Filetype[PDF-183.06 KB]

  • Alternative Title:
    J Natl Med Assoc
  • Description:
    Background The National Violent Death Reporting System (NVDRS) captures homicides that law enforcement or coroner/medical examiners deem as gang-related but the criteria used may vary across locations. Also, the existing gang-related variable likely underestimates the number of homicides that are associated with gang activity. This study utilizes NVDRS data to identify “gang-like” homicides which are not currently captured as “gang-related.” Methods A set of criteria recommended by a panel of experts in gang violence, was applied to homicides collected in the NVDRS. These criteria, termed “gang-like” characteristics, were developed in order to better identify homicides consistent with gang activity.
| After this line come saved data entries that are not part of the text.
(* ===== verification/Inbox.v ===== *)
(** * Mailboxes: src/src/inbox.h, src/src/inbox.cpp, src/src/threadsMain.h

    Every thread owns an [Inbox]; the registry finds it by thread id and
    broadcasts. Every method holds the inbox's mutex from its first to its last
    statement, so an execution of many threads is a sequence of the operations
    below. *)
From S2P Require Import Prelude.

(** ** Thread ids ([ThreadId_t]) *)
Definition threadIdDisplay : Z := 0.
Definition threadIdLedStrip : Z := 1.
Definition threadIdLightSensor : Z := 2.
Definition threadIdMotionSensor : Z := 3.
Definition threadIdMqttClient : Z := 4.
Definition threadIdDictionary : Z := 5.
Definition threadIdTimerTick : Z := 6.
Definition threadIdCount : Z := 7.
Definition threadIdIgnore : Z := threadIdCount.

(** Each component lets one thread register itself as the one that runs its
    loop; [None] is the default-constructed, invalid id. *)
Definition register_main_thread (caller : Z) (mainThread : option Z) : res (option Z) :=
  match mainThread with
  | Some t =>
      if t =? caller then Ok (Some caller)
      else Throw (RuntimeError "double register or invalid main timer thread")
  | None => Ok (Some caller)
  end.

(** ** Messages *)
Inductive InboxMsgType :=
  | inboxMsgTypeNoop
  | inboxMsgTypeTerminate
  | inboxMsgTypeMotionOn
  | inboxMsgTypeMotionOff
  | inboxMsgTypeTimerTickMessage
  | inboxMsgTypeDisplayBrightHigh
  | inboxMsgTypeDisplayBrightLow
  | inboxMsgTypeDisplayModeNothing
  | inboxMsgTypeDisplayModeBasicClock
  | inboxMsgTypeDisplayModeMessage.

#[export] Instance InboxMsgType_eq_dec : EqDecision InboxMsgType.
Proof. solve_decision. Defined.

Definition maxPayloadSize : Z := 64.

Record InboxMsg := mkInboxMsg {
  inboxMsgType : InboxMsgType;
  payload : list Z;
}.

#[export] Instance InboxMsg_eq_dec : EqDecision InboxMsg.
Proof. solve_decision. Defined.

Definition initPayload : list Z := replicate (Z.to_nat maxPayloadSize) 0.

(** [InboxMsg(InboxMsgType)], and the default constructor. *)
Definition InboxMsg_of (t : InboxMsgType) : InboxMsg := mkInboxMsg t initPayload.
Definition InboxMsg_new : InboxMsg := InboxMsg_of inboxMsgTypeNoop.

Definition timerTickMessage : InboxMsg := InboxMsg_of inboxMsgTypeTimerTickMessage.

(** ** One mailbox *)
Record Inbox := mkInbox {
  msgs : list InboxMsg;
  msgCount : Z;
}.

Definition Inbox_new : Inbox := mkInbox [] 0.

Definition addMessage (msg : InboxMsg) (ib : Inbox) : Inbox :=
  mkInbox (msgs ib ++ [msg]) (u32 (msgCount ib + 1)).

(** [msgs.pop_front(); --msgCount;] after [msgs.front()]. *)
Definition pop (ib : Inbox) : option (InboxMsg * Inbox) :=
  match msgs ib with
  | [] => None
  | m :: rest => Some (m, mkInbox rest (u32 (msgCount ib - 1)))
  end.

(** [getMessage(msg)]: the flag, [msg] afterwards, and the inbox. *)
Definition getMessage (msg : InboxMsg) (ib : Inbox) : bool * InboxMsg * Inbox :=
  match pop ib with
  | None => (false, msg, ib)
  | Some (m, ib') => (true, m, ib')
  end.

(** [waitForMessage()]; [None] while the predicate of the wait is false, when
    the thread stays blocked. *)
Definition waitForMessage (ib : Inbox) : option (InboxMsg * Inbox) := pop ib.

Definition empty (ib : Inbox) : bool := match msgs ib with [] => true | _ => false end.

Definition getMsgCount (ib : Inbox) : Z := msgCount ib.

Definition clear (ib : Inbox) : Inbox := mkInbox [] 0.

(** ** The registry *)

(** The inboxes by thread id; [std::unordered_map] fixes no order, and none of
    the operations below depends on one. *)
Abbreviation InboxRegistry := (gmap Z Inbox).

Definition getInbox (threadId : Z) (reg : InboxRegistry) : Inbox * InboxRegistry :=
  match reg !! threadId with
  | Some ib => (ib, reg)
  | None => (Inbox_new, <[threadId := Inbox_new]> reg)
  end.

Definition broadcast (msg : InboxMsg) (threadIdFrom : Z) (reg : InboxRegistry)
    : InboxRegistry :=
  map_imap (λ tid ib, Some (if tid =? threadIdFrom then ib else addMessage msg ib)) reg.

(** [getInbox(id).addMessage(msg)] *)
Definition send (msg : InboxMsg) (threadId : Z) (reg : InboxRegistry) : InboxRegistry :=
  let '(ib, reg') := getInbox threadId reg in <[threadId := addMessage msg ib]> reg'.

Definition shutdown (reg : InboxRegistry) : InboxRegistry := ∅.

(** ** An inbox implements a queue *)

(** The abstract queue an inbox stands for; its counter is the 32-bit length. *)
Definition inbox_rep (ib : Inbox) (q : list InboxMsg) : Prop :=
  msgs ib = q ∧ msgCount ib = u32 (Z.of_nat (length q)).

Lemma inbox_rep_new : inbox_rep Inbox_new [].
Proof. done. Qed.

Lemma addMessage_rep m ib q : inbox_rep ib q → inbox_rep (addMessage m ib) (q ++ [m]).
Proof.
  intros [Hm Hc]. split; simpl; [by rewrite Hm|].
  rewrite Hc, length_app. simpl. unfold u32. rewrite Zplus_mod_idemp_l. f_equal. lia.
Qed.

Lemma pop_rep ib q :
  inbox_rep ib q →
  match q with
  | [] => pop ib = None
  | m :: q' => ∃ ib', pop ib = Some (m, ib') ∧ inbox_rep ib' q'
  end.
Proof.
  intros [Hm Hc]. unfold pop. rewrite Hm. destruct q as [|m q]; [done|].
  eexists. split; [done|]. split; [done|]. simpl. rewrite Hc. simpl length.
  unfold u32. rewrite Zminus_mod_idemp_l. f_equal. lia.
Qed.

(** ** Executions *)
Inductive inbox_op :=
  | OAdd (m : InboxMsg)
  | OGet
  | OWait
  | OClear.

(** One operation: the inbox afterwards and the message it handed out. *)
Definition inbox_step (op : inbox_op) (ib : Inbox) : Inbox * option InboxMsg :=
  match op with
  | OAdd m => (addMessage m ib, None)
  | OGet => let '(b, m, ib') := getMessage InboxMsg_new ib in
            (ib', if b then Some m else None)
  | OWait => match waitForMessage ib with
             | Some (m, ib') => (ib', Some m)
             | None => (ib, None)
             end
  | OClear => (clear ib, None)
  end.

Fixpoint run (ops : list inbox_op) (ib : Inbox) : Inbox * list InboxMsg :=
  match ops with
  | [] => (ib, [])
  | op :: ops =>
      let '(ib1, out) := inbox_step op ib in
      let '(ib2, outs) := run ops ib1 in
      (ib2, option_list out ++ outs)
  end.

(** What was put in since the last clear and what was taken out since. *)
Definition sent (ops : list inbox_op) : list InboxMsg :=
  omap (λ op, match op with OAdd m => Some m | _ => None end) ops.

Lemma run_fifo ops ib q :
  inbox_rep ib q → OClear ∉ ops →
  inbox_rep (run ops ib).1 (msgs (run ops ib).1) ∧
  (run ops ib).2 ++ msgs (run ops ib).1 = q ++ sent ops.
Proof.
  revert ib q. induction ops as [|op ops IH]; intros ib q Hrep Hc; cbn [run].
  - destruct Hrep as [Hm Hc']. simpl. rewrite app_nil_r, Hm. done.
  - apply not_elem_of_cons in Hc as [Hc1 Hc2].
    destruct op as [m| | |]; cbn [inbox_step]; [| | |done].
    + pose proof (IH _ _ (addMessage_rep m _ _ Hrep) Hc2) as H.
      destruct (run ops (addMessage m ib)). simpl in *. by rewrite <-app_assoc in H.
    + unfold getMessage. pose proof (pop_rep _ _ Hrep) as Hp. destruct q as [|m q].
      * rewrite Hp. pose proof (IH _ _ Hrep Hc2). by destruct (run ops ib).
      * destruct Hp as (ib' & -> & Hr). pose proof (IH _ _ Hr Hc2) as [? H].
        destruct (run ops ib'). simpl in *. by rewrite H.
    + unfold waitForMessage. pose proof (pop_rep _ _ Hrep) as Hp. destruct q as [|m q].
      * rewrite Hp. pose proof (IH _ _ Hrep Hc2). by destruct (run ops ib).
      * destruct Hp as (ib' & -> & Hr). pose proof (IH _ _ Hr Hc2) as [? H].
        destruct (run ops ib'). simpl in *. by rewrite H.
Qed.

Lemma run_app ops1 ops2 ib :
  run (ops1 ++ ops2) ib =
  let '(ib1, o1) := run ops1 ib in let '(ib2, o2) := run ops2 ib1 in (ib2, o1 ++ o2).
Proof.
  revert ib. induction ops1 as [|op ops IH]; intros ib; simpl.
  - by destruct (run ops2 ib).
  - destruct (inbox_step op ib) as [ib1 o1]. rewrite IH.
    destruct (run ops ib1) as [ib2 o2]. destruct (run ops2 ib2). by rewrite app_assoc.
Qed.

(** ** Laws of the registry *)

Lemma broadcast_lookup msg from reg tid :
  broadcast msg from reg !! tid =
  (λ ib, if tid =? from then ib else addMessage msg ib) <$> reg !! tid.
Proof.
  unfold broadcast. rewrite map_lookup_imap. by destruct (reg !! tid).
Qed.

Lemma getInbox_lookup tid reg : (getInbox tid reg).2 !! tid = Some (getInbox tid reg).1.
Proof.
  unfold getInbox. destruct (reg !! tid) eqn:E; simpl; [done|]. by rewrite lookup_insert_eq.
Qed.

(** Asking for an inbox never changes another one, nor an existing one. *)
Lemma getInbox_mono tid reg t ib :
  reg !! t = Some ib → (getInbox tid reg).2 !! t = Some ib.
Proof.
  intros Ht. unfold getInbox. destruct (reg !! tid) eqn:E; simpl; [done|].
  rewrite lookup_insert_ne; [done|]. intros ->. congruence.
Qed.

Lemma send_lookup msg tid reg t :
  send msg tid reg !! t =
  if decide (t = tid) then Some (addMessage msg (default Inbox_new (reg !! tid)))
  else reg !! t.
Proof.
  unfold send, getInbox. case_decide as E.
  - subst. destruct (reg !! tid) eqn:E; by rewrite lookup_insert_eq.
  - destruct (reg !! tid) eqn:E'; by rewrite !lookup_insert_ne by done.
Qed.

(** ** Properties *)

(** C13: an inbox is a FIFO queue under any interleaving of its operations.
    After a clear followed by any sequence of adds and (polling or waiting)
    receives, the messages handed out followed by those still queued are
    exactly the messages added, in their order, none lost, duplicated or made
    up, and the message counter is the queue's length in 32 bits. *)
Theorem inbox_fifo before ops :
  OClear ∉ ops →
  let ib := (run (before ++ [OClear]) Inbox_new).1 in
  let '(ib', received) := run ops ib in
  received ++ msgs ib' = sent ops ∧
  getMsgCount ib' = u32 (Z.of_nat (length (msgs ib'))).
Proof.
  intros Hc ib. assert (inbox_rep ib []) as Hr.
  { unfold ib. rewrite run_app. destruct (run before Inbox_new). by simpl. }
  pose proof (run_fifo ops ib [] Hr Hc) as [[_ Hn] Hf].
  destruct (run ops ib). by simpl in *.
Qed.

(** ** Witnesses *)

Lemma inbox_fifo_witness :
  let ib := (run ([] ++ [OClear]) Inbox_new).1 in
  let '(ib', received) := run [OAdd timerTickMessage; OGet; OWait; OAdd InboxMsg_new] ib in
  received ++ msgs ib' = [timerTickMessage; InboxMsg_new] ∧
  getMsgCount ib' = u32 (Z.of_nat (length (msgs ib'))).
Proof.
  apply (inbox_fifo [] [OAdd timerTickMessage; OGet; OWait; OAdd InboxMsg_new]).
  repeat (apply not_elem_of_cons; split; [done|]). apply not_elem_of_nil.
Defined.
The narratives of the identified cases were then reviewed to refine the operational standard. After the reviews were complete, the typology was modified to finalize the operationalization of “gang-like” homicides. Results A total of 481 gang-like homicides were identified using the “gang-like” criteria. This represents an increase of almost 69% over the 696 gang-related homicides captured in NVDRS dataset. Gang-like and gang-related homicides combined represented 6.6% of homicides that occurred from 2005 to 2008. Among the 16 states included in this analysis, Colorado (15.5%) and Oklahoma (14%) had the highest percentage of homicides that were either gang-related or gang-like. Maryland had the greatest relative increase (227.3%) between gang related and gang-like homicides. Conclusion The new “gang-like” variable complements the existing “gang-related” variable by providing an automated, standardized way to identify homicides that have circumstances consistent with gang activity. This new variable might be useful to states and localities seeking an efficient way to monitor homicides potentially resulting from gang activity. Additional efforts are needed to standardize the reporting of homicides associated with gang activity.